Re: Piszczenie - wbrew logice !

Autor: Przemek_Szrk (szarkiz_at_gazeta.pl)
Data: Mon 26 Apr 2004 - 14:11:27 MET DST


Użytkownik "azbest" <adamzz5_at_poczta.onet.pl> napisał w wiadomości
news:c6irb7$k1r$1_at_atlantis.news.tpi.pl...
> Odnosnie PS3 :) zasilacz wymienilem na inny i piszczy, wiec to nie jego
wina

Wybaczcie ze wtrace...
moze po prostu powiem jak sprawa wygladala u mnie..

Plyta zaczela piszczec wiec pierwsze podejrzenie padlo na zasilacz...
ze zwyklego Cdegena wymeinilem na Chiefteca 360-202.
Dalej piskalo... dwa tygodnie piskalo. Komputer zaczal sie restartowac.

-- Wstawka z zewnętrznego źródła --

(** A configuration with a consensus threshold of 5, a confidence threshold
    of -1, an infinite time limit and a veto switch supplied as [undefined]
    is not well-formed, yet the constructor returns an engine for it, and
    that engine evaluates.  The timer for the infinite limit fires after
    1 ms, so the agent that answers after 12 ms is replaced by the failed
    result; the confidence is 0, and with the threshold of -1 the engine
    reports a detection. *)
Lemma constructor_accepts_malformed_config :
  validConfig (spread defaultConfig Sample.malformedConfig) = false /\
  (forall e, constructor Sample.malformedConfig <> JS.Throw e) /\
  exists engine,
    constructor Sample.malformedConfig = JS.Return engine /\
    consensusThreshold (config engine) = 5 /\
    vetoEnabled (config engine) = false /\
    confidenceThreshold (config engine) = (-1)%float /\
    maxProcessingTime (config engine) = infinity /\
    let out := evaluateWithConsensus Sample.clock
                 (registerAgent engine (Sample.agentReporting "A" 1 true 0.9 0))
                 Sample.candidate Sample.gravityOnly in
    ConsensusResult.agentResults (resultOf out)
    = Some [("A", failedResult Sample.clock "A")] /\
    ConsensusResult.confidence (resultOf out) = 0 /\
    ConsensusResult.detection (resultOf out) = true.
Proof.
  split; [vm_compute; reflexivity|].
  split; [intros e; discriminate|].
  eexists. split; [reflexivity|]. vm_compute. repeat split.
Qed.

Rozebralem sprzet i okazalo sie ze kondensatory w ukladzie stabilizatora
spuchly wszystkie jak jeden mąż. Stabilizator czyli ta grupka elementow przy
gniezdzie procesora.
Plyta nadawala sie tylko do naprawy. Serwis oczywiscie wymienil kondensatory
i podejrzane koncowki stabilizatora.
Niestety plyta byla po gwarancji, wiec jak rozumiecie odplatnie.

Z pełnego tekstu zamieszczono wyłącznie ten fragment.